Records excerpted from a collection:
____________

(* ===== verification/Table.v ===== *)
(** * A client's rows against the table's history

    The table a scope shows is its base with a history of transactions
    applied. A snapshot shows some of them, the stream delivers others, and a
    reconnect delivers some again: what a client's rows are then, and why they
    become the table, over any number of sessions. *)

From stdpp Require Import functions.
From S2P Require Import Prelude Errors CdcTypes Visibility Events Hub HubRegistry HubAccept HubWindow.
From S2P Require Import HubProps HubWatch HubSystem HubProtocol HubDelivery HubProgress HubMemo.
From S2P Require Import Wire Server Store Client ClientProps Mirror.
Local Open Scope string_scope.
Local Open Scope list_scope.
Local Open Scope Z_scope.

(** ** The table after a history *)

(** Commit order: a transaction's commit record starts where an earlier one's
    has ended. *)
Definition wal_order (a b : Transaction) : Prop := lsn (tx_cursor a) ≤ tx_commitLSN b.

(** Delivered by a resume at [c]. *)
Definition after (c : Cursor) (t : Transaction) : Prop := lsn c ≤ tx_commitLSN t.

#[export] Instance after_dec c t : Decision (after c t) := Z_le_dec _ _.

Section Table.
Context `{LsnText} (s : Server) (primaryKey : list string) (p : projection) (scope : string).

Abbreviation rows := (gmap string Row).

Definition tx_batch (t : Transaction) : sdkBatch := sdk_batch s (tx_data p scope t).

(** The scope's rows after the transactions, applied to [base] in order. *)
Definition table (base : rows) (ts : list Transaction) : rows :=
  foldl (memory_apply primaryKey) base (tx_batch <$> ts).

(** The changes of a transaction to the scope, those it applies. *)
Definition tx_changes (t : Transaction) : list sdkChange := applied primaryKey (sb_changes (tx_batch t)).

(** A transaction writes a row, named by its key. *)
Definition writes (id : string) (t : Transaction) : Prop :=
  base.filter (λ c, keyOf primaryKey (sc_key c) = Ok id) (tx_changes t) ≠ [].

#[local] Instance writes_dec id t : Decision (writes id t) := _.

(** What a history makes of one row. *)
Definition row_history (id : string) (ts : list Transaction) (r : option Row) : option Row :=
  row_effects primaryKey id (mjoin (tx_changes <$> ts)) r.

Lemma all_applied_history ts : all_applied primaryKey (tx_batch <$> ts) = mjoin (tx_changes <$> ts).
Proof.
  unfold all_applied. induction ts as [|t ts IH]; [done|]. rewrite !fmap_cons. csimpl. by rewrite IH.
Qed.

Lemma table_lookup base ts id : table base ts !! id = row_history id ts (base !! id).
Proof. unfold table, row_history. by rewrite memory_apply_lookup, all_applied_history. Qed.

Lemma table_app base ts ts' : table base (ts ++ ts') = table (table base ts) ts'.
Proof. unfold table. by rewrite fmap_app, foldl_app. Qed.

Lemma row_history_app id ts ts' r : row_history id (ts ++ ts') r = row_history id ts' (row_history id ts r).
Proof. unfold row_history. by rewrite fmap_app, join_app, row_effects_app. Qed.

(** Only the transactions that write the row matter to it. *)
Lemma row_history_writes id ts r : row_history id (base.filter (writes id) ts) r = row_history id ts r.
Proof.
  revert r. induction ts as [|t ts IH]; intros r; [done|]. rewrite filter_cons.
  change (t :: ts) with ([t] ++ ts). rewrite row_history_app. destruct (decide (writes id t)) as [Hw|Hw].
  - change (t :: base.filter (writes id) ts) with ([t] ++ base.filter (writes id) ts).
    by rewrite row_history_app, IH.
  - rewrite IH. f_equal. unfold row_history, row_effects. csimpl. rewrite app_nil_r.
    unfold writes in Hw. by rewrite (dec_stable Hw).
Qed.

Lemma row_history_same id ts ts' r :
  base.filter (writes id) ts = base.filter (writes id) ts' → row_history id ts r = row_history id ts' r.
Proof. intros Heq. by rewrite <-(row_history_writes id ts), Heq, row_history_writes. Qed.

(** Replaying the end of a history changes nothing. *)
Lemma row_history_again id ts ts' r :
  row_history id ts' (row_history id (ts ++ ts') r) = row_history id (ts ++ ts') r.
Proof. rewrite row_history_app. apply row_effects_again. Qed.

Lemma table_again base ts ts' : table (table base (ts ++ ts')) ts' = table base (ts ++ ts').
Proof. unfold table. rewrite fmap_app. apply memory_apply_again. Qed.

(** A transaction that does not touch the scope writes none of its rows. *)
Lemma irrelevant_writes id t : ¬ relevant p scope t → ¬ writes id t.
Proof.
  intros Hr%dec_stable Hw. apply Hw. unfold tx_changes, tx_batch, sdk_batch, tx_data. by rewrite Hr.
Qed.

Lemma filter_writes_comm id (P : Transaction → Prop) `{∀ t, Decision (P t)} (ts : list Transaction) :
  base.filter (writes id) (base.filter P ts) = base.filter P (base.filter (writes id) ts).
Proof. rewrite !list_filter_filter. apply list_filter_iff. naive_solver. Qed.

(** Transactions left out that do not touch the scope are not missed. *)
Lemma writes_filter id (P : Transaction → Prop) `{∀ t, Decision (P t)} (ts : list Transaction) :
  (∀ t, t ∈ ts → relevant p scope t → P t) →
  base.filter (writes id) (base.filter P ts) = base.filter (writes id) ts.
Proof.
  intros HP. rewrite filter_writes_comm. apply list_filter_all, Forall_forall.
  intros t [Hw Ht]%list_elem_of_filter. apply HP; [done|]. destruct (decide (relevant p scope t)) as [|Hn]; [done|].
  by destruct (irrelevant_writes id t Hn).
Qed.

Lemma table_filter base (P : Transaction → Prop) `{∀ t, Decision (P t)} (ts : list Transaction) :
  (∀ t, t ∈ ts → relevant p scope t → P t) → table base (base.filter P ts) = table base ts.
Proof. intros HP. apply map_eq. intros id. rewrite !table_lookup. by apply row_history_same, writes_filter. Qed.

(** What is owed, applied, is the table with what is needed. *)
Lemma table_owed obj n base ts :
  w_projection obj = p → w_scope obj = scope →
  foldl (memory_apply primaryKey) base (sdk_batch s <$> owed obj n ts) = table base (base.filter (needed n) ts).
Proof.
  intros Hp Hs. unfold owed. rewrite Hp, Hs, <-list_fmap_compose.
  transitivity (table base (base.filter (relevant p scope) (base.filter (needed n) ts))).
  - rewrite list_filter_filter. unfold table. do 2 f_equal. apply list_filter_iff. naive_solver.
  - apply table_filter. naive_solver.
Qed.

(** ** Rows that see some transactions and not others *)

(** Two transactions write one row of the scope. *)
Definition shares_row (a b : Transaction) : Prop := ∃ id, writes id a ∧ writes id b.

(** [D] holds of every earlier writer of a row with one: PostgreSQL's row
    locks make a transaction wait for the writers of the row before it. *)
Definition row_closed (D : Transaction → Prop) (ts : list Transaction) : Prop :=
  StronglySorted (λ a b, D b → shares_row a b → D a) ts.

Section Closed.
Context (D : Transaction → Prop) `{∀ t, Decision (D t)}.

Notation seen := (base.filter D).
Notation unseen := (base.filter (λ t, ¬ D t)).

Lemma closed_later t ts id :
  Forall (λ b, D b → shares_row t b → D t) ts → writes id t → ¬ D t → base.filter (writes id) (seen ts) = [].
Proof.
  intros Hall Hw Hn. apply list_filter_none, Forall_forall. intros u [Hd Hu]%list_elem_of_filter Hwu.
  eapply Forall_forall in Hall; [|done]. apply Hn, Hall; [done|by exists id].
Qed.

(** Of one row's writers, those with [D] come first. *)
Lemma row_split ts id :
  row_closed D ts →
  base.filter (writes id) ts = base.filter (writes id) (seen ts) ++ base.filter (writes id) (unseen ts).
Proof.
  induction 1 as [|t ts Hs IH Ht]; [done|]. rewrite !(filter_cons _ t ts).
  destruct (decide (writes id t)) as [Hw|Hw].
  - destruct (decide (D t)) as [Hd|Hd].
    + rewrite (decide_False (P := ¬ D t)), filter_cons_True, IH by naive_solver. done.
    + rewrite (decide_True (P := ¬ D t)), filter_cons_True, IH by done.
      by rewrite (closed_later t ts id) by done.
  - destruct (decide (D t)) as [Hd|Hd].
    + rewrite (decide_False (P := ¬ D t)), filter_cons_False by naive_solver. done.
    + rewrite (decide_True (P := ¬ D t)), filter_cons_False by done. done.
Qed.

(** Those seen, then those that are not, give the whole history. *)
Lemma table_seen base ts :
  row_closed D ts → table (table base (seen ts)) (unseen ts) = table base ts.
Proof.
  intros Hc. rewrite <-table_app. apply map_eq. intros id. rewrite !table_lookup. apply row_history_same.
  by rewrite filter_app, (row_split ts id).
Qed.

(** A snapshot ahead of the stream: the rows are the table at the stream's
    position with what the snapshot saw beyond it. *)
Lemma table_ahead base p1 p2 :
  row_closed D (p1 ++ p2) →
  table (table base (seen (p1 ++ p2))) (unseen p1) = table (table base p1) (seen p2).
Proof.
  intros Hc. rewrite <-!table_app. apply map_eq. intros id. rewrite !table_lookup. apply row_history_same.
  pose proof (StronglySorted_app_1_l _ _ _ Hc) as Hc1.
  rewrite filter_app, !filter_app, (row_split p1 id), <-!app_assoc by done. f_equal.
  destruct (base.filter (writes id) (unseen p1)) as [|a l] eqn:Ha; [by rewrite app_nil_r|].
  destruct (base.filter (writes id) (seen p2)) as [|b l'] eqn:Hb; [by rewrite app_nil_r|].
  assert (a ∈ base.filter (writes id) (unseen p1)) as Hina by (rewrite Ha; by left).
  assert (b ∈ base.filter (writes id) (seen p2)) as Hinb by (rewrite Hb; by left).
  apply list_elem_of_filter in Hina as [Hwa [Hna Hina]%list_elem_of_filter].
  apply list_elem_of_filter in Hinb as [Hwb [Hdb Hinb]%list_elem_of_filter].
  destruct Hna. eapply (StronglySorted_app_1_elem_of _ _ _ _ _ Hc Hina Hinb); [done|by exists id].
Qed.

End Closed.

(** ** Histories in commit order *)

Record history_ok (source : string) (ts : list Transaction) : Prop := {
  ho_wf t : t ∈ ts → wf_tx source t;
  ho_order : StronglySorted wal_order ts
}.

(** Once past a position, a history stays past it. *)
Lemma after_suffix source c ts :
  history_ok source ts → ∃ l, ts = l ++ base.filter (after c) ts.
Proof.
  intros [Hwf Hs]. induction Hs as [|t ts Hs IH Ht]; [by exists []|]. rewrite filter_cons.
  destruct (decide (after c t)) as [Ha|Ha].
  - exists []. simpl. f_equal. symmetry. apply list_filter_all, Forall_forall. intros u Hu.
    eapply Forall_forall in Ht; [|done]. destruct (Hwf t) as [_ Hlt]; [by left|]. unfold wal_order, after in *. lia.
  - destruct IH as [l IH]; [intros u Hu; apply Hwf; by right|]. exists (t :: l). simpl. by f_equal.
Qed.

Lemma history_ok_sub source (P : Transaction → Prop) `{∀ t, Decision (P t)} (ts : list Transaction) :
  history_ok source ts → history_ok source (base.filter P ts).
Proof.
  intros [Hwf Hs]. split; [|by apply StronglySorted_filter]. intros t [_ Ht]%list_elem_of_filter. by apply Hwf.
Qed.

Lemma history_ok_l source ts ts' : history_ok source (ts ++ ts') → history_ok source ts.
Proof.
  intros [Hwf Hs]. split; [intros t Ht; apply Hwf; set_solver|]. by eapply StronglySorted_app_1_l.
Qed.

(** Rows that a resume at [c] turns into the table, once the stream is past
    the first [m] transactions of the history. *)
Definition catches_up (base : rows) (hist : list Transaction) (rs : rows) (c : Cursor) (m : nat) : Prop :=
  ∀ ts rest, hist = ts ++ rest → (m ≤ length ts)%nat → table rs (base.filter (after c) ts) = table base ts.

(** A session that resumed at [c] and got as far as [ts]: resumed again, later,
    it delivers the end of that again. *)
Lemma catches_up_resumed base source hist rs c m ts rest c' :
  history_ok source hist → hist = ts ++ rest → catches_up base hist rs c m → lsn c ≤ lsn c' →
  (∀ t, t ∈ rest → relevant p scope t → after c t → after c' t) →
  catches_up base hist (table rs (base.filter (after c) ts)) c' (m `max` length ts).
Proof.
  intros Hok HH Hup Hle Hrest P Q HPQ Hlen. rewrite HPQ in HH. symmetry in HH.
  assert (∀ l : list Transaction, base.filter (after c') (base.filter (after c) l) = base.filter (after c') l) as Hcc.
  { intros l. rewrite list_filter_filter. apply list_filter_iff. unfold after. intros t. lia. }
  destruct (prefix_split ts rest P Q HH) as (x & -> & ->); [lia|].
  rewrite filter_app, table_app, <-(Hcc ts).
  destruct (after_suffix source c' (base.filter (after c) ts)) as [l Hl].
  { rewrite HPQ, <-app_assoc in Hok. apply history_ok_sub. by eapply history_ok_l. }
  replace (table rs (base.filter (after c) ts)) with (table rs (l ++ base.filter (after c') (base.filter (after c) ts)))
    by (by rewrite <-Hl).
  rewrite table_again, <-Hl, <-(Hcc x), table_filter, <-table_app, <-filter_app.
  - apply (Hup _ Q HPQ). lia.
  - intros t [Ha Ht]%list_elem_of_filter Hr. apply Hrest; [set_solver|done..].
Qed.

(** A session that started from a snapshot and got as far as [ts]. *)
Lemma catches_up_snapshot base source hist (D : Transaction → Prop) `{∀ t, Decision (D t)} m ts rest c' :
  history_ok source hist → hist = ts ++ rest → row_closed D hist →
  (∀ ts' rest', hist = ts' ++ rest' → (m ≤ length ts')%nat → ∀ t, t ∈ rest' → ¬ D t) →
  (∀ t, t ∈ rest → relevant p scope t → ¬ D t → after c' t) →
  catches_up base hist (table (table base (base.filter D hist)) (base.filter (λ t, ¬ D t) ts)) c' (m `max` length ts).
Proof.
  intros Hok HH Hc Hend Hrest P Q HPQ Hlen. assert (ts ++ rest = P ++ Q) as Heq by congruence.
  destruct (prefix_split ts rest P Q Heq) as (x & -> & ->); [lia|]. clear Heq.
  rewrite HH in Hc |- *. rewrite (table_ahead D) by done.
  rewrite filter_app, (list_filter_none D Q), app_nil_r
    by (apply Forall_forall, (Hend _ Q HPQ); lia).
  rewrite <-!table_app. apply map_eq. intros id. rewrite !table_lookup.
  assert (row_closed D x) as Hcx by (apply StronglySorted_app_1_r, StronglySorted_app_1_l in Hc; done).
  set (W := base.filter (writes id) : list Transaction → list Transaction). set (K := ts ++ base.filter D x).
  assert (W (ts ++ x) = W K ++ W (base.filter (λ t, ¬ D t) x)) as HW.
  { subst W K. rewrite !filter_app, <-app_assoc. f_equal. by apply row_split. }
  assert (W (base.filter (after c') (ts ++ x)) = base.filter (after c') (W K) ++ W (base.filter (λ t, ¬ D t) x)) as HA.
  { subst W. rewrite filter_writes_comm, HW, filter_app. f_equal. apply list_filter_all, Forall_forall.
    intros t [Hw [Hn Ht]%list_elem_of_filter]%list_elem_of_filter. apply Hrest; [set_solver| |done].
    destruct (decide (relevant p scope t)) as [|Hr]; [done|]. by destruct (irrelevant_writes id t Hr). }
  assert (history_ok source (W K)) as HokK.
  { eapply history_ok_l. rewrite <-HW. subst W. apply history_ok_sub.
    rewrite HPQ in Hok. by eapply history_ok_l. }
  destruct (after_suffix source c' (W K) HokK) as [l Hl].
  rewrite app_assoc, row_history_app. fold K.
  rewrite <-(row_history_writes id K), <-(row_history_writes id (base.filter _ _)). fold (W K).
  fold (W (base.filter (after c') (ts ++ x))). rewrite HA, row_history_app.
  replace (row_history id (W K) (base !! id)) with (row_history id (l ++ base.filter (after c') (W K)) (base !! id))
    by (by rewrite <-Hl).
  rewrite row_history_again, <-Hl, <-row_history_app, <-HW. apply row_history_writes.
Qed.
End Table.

____________

▶ **What needs to be done**
From the entries above, extract each line containing "stream".

▶ **Solved problem**
    applied. A snapshot shows some of them, the stream delivers others, and a
(** A snapshot ahead of the stream: the rows are the table at the stream's
(** Rows that a resume at [c] turns into the table, once the stream is past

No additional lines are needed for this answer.